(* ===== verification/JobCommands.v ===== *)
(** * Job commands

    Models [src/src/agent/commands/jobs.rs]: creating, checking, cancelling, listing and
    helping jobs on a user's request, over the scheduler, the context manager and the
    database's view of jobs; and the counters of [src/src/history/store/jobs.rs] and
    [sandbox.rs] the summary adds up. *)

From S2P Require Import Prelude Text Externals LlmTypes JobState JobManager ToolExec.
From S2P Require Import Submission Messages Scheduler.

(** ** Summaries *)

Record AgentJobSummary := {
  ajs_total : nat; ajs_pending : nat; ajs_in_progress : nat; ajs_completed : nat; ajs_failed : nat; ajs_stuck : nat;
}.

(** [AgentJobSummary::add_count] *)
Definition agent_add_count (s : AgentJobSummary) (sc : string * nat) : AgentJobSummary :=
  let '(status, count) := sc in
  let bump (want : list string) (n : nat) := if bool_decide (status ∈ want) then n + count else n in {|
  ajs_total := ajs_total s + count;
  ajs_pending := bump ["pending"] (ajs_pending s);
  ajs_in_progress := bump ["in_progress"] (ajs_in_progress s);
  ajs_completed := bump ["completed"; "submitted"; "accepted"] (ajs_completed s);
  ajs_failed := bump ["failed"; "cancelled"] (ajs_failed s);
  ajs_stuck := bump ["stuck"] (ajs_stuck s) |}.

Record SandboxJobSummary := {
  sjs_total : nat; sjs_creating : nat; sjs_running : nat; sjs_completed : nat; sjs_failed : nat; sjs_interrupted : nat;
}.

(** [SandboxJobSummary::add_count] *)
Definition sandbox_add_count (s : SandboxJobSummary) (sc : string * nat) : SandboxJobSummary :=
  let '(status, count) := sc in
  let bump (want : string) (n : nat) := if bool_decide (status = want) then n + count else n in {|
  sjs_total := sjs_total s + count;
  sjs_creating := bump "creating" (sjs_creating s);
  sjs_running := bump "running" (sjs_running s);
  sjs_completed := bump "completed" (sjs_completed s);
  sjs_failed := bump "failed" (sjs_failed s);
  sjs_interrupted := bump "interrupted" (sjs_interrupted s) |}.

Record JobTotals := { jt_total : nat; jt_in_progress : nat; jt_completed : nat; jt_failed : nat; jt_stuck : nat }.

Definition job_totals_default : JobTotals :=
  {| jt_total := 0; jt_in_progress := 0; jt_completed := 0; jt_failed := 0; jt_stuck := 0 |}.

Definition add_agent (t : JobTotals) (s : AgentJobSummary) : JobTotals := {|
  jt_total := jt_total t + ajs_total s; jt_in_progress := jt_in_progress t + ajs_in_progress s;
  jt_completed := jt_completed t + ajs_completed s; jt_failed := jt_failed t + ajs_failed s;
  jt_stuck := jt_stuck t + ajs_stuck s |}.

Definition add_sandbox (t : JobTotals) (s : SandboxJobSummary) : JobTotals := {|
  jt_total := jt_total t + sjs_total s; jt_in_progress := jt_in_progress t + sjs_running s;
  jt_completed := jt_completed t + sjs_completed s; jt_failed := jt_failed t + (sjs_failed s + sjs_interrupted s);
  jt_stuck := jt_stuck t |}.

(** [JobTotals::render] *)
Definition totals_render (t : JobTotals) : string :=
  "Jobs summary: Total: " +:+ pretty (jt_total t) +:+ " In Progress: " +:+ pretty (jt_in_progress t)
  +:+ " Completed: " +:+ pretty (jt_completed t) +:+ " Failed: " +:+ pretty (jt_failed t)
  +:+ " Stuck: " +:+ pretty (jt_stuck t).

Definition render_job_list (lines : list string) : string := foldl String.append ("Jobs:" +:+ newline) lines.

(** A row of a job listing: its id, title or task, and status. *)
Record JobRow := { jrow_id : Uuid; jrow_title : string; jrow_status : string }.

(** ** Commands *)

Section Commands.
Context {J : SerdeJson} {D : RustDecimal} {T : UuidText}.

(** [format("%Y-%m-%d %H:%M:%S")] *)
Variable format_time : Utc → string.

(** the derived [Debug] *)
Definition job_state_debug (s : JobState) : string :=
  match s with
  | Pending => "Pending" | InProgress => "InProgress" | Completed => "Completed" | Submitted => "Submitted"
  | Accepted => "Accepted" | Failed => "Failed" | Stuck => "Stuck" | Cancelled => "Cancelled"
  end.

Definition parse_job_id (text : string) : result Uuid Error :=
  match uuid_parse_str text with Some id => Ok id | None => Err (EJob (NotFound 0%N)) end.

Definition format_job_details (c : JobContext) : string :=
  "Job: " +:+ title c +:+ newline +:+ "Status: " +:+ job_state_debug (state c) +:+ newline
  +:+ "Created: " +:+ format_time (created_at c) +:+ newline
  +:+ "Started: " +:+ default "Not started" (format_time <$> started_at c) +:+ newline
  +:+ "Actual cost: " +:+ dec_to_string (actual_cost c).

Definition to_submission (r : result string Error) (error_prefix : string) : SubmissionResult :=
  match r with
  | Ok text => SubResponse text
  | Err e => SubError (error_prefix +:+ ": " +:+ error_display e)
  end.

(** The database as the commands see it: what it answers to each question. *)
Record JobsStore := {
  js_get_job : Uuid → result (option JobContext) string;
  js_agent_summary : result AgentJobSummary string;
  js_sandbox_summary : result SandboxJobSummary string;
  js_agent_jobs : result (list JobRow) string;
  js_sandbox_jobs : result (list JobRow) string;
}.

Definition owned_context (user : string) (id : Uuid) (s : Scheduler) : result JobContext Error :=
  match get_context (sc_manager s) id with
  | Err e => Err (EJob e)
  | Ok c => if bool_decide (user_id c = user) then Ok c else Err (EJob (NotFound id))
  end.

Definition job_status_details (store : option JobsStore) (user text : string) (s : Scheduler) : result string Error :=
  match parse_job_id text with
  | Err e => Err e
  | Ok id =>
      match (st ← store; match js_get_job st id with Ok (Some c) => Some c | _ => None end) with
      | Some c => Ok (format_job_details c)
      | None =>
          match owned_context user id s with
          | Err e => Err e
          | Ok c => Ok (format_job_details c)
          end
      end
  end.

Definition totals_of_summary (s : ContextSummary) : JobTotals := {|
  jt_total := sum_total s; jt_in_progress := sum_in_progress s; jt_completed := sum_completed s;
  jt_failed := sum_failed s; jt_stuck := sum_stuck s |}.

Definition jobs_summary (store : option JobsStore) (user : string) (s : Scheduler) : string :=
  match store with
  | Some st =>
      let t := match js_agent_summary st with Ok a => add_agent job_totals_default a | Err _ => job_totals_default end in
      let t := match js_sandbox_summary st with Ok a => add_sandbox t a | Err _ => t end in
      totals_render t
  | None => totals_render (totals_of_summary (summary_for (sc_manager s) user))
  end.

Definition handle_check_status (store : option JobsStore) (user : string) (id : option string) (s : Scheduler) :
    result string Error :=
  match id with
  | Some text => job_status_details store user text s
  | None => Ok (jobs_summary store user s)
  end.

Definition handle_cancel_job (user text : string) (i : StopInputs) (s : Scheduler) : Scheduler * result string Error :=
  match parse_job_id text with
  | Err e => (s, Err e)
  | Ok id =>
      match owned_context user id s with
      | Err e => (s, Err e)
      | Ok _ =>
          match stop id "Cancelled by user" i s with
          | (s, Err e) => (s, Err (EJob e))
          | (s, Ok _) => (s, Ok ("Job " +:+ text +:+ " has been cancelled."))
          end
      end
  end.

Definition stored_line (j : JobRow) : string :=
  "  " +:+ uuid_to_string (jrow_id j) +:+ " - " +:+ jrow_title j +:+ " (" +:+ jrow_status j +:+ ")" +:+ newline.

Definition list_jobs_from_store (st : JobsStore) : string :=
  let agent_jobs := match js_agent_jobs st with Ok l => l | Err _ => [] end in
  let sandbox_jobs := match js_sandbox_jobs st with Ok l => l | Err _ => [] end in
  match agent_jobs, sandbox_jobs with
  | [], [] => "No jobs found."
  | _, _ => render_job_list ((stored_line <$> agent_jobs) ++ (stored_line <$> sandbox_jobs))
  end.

==============================

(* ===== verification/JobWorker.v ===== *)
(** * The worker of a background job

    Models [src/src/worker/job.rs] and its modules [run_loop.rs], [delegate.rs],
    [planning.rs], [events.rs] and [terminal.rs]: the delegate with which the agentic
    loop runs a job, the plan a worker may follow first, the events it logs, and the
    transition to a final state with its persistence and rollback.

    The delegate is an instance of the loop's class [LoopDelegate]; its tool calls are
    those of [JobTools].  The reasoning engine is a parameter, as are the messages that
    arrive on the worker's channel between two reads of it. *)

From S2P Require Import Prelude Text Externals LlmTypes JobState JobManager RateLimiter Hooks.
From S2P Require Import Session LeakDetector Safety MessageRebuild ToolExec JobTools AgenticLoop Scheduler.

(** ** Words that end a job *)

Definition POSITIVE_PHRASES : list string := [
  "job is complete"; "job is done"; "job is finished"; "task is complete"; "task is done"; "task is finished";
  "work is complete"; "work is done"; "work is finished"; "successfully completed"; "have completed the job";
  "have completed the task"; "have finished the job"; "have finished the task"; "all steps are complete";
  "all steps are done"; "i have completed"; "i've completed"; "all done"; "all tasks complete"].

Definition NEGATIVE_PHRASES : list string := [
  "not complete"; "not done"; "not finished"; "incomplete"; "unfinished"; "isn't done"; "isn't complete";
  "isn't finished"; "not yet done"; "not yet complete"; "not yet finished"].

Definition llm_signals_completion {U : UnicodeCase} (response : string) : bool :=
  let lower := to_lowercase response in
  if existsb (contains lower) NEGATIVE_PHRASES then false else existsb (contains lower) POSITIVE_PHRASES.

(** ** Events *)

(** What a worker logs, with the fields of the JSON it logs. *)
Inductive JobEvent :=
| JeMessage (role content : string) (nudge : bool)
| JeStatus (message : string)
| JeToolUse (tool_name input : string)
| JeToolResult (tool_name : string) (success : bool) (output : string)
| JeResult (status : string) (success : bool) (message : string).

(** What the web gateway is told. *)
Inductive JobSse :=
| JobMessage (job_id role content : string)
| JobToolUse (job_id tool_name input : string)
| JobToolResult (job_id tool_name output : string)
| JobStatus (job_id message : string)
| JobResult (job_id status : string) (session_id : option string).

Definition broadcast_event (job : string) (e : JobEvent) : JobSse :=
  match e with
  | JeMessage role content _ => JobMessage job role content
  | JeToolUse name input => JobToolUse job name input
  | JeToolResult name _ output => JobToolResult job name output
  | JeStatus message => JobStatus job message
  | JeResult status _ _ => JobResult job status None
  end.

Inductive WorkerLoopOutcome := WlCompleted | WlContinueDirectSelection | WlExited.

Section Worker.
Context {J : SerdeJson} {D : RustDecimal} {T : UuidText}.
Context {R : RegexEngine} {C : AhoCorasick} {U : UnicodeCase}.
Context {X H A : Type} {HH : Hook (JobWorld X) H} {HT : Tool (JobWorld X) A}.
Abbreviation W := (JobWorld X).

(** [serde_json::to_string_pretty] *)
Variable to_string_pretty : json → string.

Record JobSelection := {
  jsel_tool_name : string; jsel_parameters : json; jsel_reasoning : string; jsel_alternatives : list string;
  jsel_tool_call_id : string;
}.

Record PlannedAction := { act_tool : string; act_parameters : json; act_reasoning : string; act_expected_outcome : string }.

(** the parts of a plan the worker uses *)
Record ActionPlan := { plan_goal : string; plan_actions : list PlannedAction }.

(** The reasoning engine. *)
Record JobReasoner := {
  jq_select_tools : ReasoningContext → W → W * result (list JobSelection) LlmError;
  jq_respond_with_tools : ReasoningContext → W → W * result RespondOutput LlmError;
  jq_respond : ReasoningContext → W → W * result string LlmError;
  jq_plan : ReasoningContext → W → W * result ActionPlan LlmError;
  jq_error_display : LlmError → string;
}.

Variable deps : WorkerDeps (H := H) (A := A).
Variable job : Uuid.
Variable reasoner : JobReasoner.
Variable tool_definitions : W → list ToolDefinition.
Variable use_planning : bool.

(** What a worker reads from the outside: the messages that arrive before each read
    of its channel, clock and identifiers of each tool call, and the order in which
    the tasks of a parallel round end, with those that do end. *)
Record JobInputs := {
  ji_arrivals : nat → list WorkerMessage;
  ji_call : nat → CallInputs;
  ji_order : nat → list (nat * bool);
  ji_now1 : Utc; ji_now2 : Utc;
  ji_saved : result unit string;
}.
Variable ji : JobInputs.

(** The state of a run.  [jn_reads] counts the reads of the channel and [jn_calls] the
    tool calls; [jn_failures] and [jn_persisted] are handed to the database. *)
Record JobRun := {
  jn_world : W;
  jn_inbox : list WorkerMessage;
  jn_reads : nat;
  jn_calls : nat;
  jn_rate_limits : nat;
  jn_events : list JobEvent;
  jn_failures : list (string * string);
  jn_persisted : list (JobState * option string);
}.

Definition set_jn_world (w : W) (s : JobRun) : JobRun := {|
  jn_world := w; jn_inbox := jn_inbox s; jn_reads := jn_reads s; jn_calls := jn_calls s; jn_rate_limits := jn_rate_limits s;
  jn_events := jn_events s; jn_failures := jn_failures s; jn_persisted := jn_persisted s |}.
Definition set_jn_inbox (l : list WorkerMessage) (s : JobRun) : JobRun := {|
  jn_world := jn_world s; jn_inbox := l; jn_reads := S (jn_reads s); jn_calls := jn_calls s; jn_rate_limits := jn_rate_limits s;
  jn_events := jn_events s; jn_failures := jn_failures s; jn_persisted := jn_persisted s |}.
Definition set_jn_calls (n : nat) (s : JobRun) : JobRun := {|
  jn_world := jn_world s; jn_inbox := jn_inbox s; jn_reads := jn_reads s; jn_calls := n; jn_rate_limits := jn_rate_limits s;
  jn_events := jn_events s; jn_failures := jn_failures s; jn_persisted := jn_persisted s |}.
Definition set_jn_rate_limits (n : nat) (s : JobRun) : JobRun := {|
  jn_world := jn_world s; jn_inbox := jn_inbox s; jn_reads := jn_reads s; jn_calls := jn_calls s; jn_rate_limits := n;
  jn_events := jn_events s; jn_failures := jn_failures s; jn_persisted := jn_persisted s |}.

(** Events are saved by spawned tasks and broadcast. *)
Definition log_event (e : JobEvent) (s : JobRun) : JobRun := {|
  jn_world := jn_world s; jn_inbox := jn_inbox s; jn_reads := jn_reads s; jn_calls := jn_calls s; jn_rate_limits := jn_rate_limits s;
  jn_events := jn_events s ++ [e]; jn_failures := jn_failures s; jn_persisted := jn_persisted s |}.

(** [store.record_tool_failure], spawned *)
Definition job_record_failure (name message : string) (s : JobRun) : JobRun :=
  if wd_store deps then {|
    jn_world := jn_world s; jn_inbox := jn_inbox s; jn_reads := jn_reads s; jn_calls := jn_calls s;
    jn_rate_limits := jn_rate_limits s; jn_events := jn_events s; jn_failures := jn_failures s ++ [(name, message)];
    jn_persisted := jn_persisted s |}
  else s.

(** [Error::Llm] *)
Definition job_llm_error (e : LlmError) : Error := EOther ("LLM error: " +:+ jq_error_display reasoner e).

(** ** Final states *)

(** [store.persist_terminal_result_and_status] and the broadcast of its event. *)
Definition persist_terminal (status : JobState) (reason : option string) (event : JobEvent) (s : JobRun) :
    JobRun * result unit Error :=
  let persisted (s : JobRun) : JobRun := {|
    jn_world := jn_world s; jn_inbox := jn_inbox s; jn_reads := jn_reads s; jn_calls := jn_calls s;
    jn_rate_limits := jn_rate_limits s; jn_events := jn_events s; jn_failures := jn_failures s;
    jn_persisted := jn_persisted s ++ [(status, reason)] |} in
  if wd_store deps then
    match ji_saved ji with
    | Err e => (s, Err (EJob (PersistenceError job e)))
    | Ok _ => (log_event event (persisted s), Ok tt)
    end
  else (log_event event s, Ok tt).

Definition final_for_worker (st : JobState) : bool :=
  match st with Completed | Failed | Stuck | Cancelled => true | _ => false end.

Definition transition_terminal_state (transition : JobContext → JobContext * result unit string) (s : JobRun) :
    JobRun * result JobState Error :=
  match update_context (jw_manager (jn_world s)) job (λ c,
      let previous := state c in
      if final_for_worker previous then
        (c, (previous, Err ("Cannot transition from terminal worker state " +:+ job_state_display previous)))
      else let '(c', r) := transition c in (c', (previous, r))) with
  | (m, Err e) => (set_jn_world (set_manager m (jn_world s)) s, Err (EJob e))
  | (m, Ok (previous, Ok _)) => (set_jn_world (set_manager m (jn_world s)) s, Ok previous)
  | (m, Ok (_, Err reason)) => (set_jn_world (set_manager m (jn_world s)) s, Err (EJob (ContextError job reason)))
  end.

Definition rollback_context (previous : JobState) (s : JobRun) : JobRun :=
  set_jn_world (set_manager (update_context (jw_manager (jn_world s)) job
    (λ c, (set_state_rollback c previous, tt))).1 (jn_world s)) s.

==============================

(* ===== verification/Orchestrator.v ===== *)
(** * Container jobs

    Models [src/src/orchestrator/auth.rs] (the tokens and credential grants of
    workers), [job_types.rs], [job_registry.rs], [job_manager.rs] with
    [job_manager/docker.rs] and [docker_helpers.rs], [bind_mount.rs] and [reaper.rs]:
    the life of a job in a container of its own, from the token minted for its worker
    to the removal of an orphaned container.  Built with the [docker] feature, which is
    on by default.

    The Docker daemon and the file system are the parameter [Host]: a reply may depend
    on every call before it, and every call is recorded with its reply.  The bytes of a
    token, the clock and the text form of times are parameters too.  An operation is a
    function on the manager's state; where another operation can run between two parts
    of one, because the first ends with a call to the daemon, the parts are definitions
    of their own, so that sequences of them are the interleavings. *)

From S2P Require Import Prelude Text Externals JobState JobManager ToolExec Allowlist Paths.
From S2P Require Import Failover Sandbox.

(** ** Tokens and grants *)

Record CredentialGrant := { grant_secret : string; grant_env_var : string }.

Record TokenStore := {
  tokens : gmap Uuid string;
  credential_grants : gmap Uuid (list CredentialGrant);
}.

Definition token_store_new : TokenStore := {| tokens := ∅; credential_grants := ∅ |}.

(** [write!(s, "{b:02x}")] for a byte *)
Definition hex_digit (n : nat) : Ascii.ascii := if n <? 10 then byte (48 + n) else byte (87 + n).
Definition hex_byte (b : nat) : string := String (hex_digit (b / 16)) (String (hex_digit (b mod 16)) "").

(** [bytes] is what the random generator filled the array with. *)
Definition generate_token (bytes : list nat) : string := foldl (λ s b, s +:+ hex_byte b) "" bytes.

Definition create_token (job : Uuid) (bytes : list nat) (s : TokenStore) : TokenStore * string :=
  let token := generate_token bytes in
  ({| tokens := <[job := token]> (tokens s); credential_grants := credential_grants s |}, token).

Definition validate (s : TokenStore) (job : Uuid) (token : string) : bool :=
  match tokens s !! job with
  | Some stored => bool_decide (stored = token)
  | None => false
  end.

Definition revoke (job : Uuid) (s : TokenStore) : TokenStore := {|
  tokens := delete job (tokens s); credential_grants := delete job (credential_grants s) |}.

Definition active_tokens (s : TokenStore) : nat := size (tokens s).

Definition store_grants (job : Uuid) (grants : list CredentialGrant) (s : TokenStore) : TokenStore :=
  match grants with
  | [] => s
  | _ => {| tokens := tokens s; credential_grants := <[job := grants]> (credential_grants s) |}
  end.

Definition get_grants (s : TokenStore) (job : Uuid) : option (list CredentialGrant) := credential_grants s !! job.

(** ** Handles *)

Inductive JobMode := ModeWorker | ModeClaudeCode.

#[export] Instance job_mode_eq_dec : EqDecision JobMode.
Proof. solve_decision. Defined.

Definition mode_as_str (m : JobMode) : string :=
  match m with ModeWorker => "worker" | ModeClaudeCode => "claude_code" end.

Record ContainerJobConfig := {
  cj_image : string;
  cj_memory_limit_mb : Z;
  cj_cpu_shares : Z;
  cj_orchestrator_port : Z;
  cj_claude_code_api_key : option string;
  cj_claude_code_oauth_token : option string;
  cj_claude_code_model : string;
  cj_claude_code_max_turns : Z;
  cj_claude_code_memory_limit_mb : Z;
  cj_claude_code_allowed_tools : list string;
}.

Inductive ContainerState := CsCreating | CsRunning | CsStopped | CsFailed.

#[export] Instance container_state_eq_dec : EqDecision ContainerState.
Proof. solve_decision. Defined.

==============================

Using the records above, set down exactly the lines from the one with "(* ===== verification/JobCommands.v ===== *)" through the one with "helping jobs on", inclusive, and nothing more.

▸ Problem solution:
(* ===== verification/JobCommands.v ===== *)
(** * Job commands

    Models [src/src/agent/commands/jobs.rs]: creating, checking, cancelling, listing and
    helping jobs on a user's request, over the scheduler, the context manager and the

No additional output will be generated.